SOURCE RECORDS:
(* ===== verification/Emission.v ===== *)
(** * Emission at the end of an epoch (src/qubic.cpp, endEpoch)

    While the supply allows it, an epoch issues new money: every computor gets its revenue, less the
    donations that the quorum has agreed on, and the arbitrator the rest of the issuance.  The
    scores come from the revenue computation, the money goes to the ledger, contracts that
    receive a donation are notified; their code is a parameter. *)
From S2P Require Import Prelude OpenAddressing MathLib FeeReserve Spectrum SpectrumLedger Assets EntityLedger ContractMoney Revenue RevenueStream.

Definition MAX_SUPPLY : Z := ISSUANCE_RATE * 200.
Definition revenueDonation : Z := 4.

(** GQMPROP::RevenueDonationEntry *)
Record RevenueDonationEntry := mkDonation {
  donationKey : Z;         (* destinationPublicKey *)
  millionthAmount : Z;
  firstEpoch : Z
}.

Section Emission.
Variables NC CC : nat.
Variable QUORUM : Z.
Variable env : ContractEnv.
Context {S : Type} {ops : LedgerOps S} {bank : Ledger S}.
Variable contractProcessor : Z -> Z -> Z -> Z -> @World S -> option (@World S).

(** [increaseEnergy] and the log message of a transfer from nobody. *)
Definition issue (key amount : Z) (w : @World S) : option (@World S) :=
  match credit_entity key amount (w_ledger w) with
  | None => None
  | Some s => Some (log_money (QuTransfer 0 key amount) (with_ledger s w))
  end.

(** The loop over the donation table; it returns the revenue that is left. *)
Fixpoint donate (table : list RevenueDonationEntry) (revenue : Z) (w : @World S) : option (@World S * Z) :=
  match table with
  | [] => Some (w, revenue)
  | rdEntry :: rest =>
      if isZero (donationKey rdEntry) then Some (w, revenue)
      else if (0 <? millionthAmount rdEntry) && (millionthAmount rdEntry <=? 1000000) && (firstEpoch rdEntry <=? epoch env) then
        let donation := Z.quot (s64 (revenue * millionthAmount rdEntry)) 1000000 in
        let revenue := s64 (revenue - donation) in
        match issue (donationKey rdEntry) donation w with
        | None => None
        | Some w =>
            match (if revenue =? 0 then Some w
                   else notifyContractOfIncomingTransfer env contractProcessor 0 (donationKey rdEntry) donation revenueDonation w) with
            | None => None
            | Some w => donate rest revenue w
            end
        end
      else donate rest revenue w
  end.

(** One computor; the state is the world and what is left for the arbitrator. *)
Definition pay_computor (table : list RevenueDonationEntry) (publicKeys revenues : list Z) (computorIndex : Z)
    (st : option (@World S * Z)) : option (@World S * Z) :=
  match st with
  | None => None
  | Some (w, arbitratorRevenue) =>
      let revenue := revenues.[computorIndex] in
      let arbitratorRevenue := s64 (arbitratorRevenue - revenue) in
      match donate table revenue w with
      | None => None
      | Some (w, revenue) =>
          match issue (publicKeys.[computorIndex]) revenue w with
          | None => None
          | Some w => Some (w, arbitratorRevenue)
          end
      end
  end.

Definition distribute (table : list RevenueDonationEntry) (publicKeys revenues : list Z) (arbitratorPublicKey : Z) (w : @World S) : option (@World S) :=
  match for_loop NC 0 (pay_computor table publicKeys revenues) (Some (w, ISSUANCE_RATE)) with
  | None => None
  | Some (w, arbitratorRevenue) => issue arbitratorPublicKey arbitratorRevenue w
  end.

(** The scores collected before the computation: mining shares and oracle points of the epoch. *)
Definition collect (tick initial : Z) (shares points : list Z) (e : EpochRevenueData) : EpochRevenueData :=
  mkEpoch initial (u32 (tick - initial)) (slidingWindowTxScore e) points
    (for_loop NC 0 (fun i l => l.[i := shares.[i]]) (dogeMiningScore e)) (v2Revenue e)
    (perTickTxCount e) (perTickProtocolTxCount e) (perTickContractTxCount e) (perTickOtherTxCount e) (perTickTxTickLeaderCount e).

Record EpochState := mkEpochState {
  gEpochRevenueData : EpochRevenueData;
  gRevenueV2Buffers : RevenueV2Buffers;
  gMultiDimRevenue : MultiDimRevenue;
  es_world : @World S
}.

Definition set_totalTicks (n : Z) (m : MultiDimRevenue) : MultiDimRevenue :=
  mkMulti (md_initialTick m) n (revenueRing m) (revenueHead m) (windowSum m) (txScore m) (revenue m).

(** The emission of [endEpoch]. *)
Definition issueEpoch (tick initial : Z) (shares points : list Z) (table : list RevenueDonationEntry)
    (publicKeys : list Z) (arbitratorPublicKey : Z) (st : EpochState) : option EpochState :=
  if u64 (total_of (w_ledger (es_world st)) + ISSUANCE_RATE) <=? MAX_SUPPLY then
    let e := collect tick initial shares points (gEpochRevenueData st) in
    let '(e, b) := computeRevenueV2 NC QUORUM e (gRevenueV2Buffers st) in
    let m := computeMultiDimRevenue NC CC QUORUM e (set_totalTicks (u32 (tick - initial)) (gMultiDimRevenue st)) in
    match distribute table publicKeys (revenue m) arbitratorPublicKey (es_world st) with
    | None => None
    | Some w => Some (mkEpochState e b m w)
    end
  else Some st.

(** ** Conservation, whatever the notified contracts do *)

(** The money burned according to the log. *)
Definition burnt (l : list MoneyLog) : Z :=
  foldr (fun e n => match e with Burning _ a _ => a + n | _ => n end) 0 l.

(** [issued] money has come into the world [w] and at most [used] new entities; all that left the ledger was burned. *)
Record grown (issued used : Z) (w w' : @World S) : Prop := {
  gr_ok : ledger_ok (w_ledger w');
  gr_total : total_of (w_ledger w') + burnt (w_log w') = total_of (w_ledger w) + burnt (w_log w) + issued;
  gr_burnt : burnt (w_log w) <= burnt (w_log w');
  gr_free : free_entities (w_ledger w) - used <= free_entities (w_ledger w')
}.

Lemma burnt_snoc l e : burnt (l ++ [e]) = burnt l + match e with Burning _ a _ => a | _ => 0 end.
Proof. induction l as [|x l IH]; [destruct e; cbn; lia|]. unfold burnt in *. cbn [app foldr]. rewrite IH. destruct x; lia. Qed.

Lemma grown_refl used w : 0 <= used -> ledger_ok (w_ledger w) -> grown 0 used w w.
Proof. intros Hu Hok. split; [done|lia..]. Qed.

Lemma grown_trans i1 u1 i2 u2 w1 w2 w3 : grown i1 u1 w1 w2 -> grown i2 u2 w2 w3 -> grown (i1 + i2) (u1 + u2) w1 w3.
Proof. intros [] []. split; [done|lia..]. Qed.

Lemma issue_grows key a w :
  ledger_ok (w_ledger w) -> key <> 0 -> 0 <= a -> total_of (w_ledger w) + a < total_limit -> 0 < free_entities (w_ledger w) ->
  exists w', issue key a w = Some w' /\ grown a 1 w w'.
Proof.
  intros Hok Hk Ha Hl Hf. destruct (credit_law (w_ledger w) key a Hok Hk Ha Hl Hf) as (s & Hc & Hok' & Ht & Hfree & _).
  unfold issue. rewrite Hc. eexists. split; [done|]. split; cbn; rewrite ?burnt_snoc; [done|lia..].
Qed.

(** The contract code, when notified: it may move money and burn some of it (which is logged), and open at most
    [room] new entities. *)
Definition conserving (room : Z) : Prop :=
  forall source contractIndex a type w, ledger_ok (w_ledger w) ->
  exists w', contractProcessor source contractIndex a type w = Some w' /\ grown 0 room w w'.

Variable room : Z.
Hypothesis Hroom : 0 <= room.
Hypothesis Hcode : conserving room.

Lemma notify_ok dest a w : ledger_ok (w_ledger w) ->
  exists w', notifyContractOfIncomingTransfer env contractProcessor 0 dest a revenueDonation w = Some w' /\ grown 0 room w w'.
Proof.
  intros Hok. unfold notifyContractOfIncomingTransfer. destruct (_ || _); [exists w; by split; [|apply grown_refl]|].
  destruct (negb _); [exists w; by split; [|apply grown_refl]|]. by apply Hcode.
Qed.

REQUIRED WORK: Sift the material for lines that include the word "Lemma", and copy each one.

RESPONSE TO THIS TASK:
Lemma burnt_snoc l e : burnt (l ++ [e]) = burnt l + match e with Burning _ a _ => a | _ => 0 end.
Lemma grown_refl used w : 0 <= used -> ledger_ok (w_ledger w) -> grown 0 used w w.
Lemma grown_trans i1 u1 i2 u2 w1 w2 w3 : grown i1 u1 w1 w2 -> grown i2 u2 w2 w3 -> grown (i1 + i2) (u1 + u2) w1 w3.
Lemma issue_grows key a w :
Lemma notify_ok dest a w : ledger_ok (w_ledger w) ->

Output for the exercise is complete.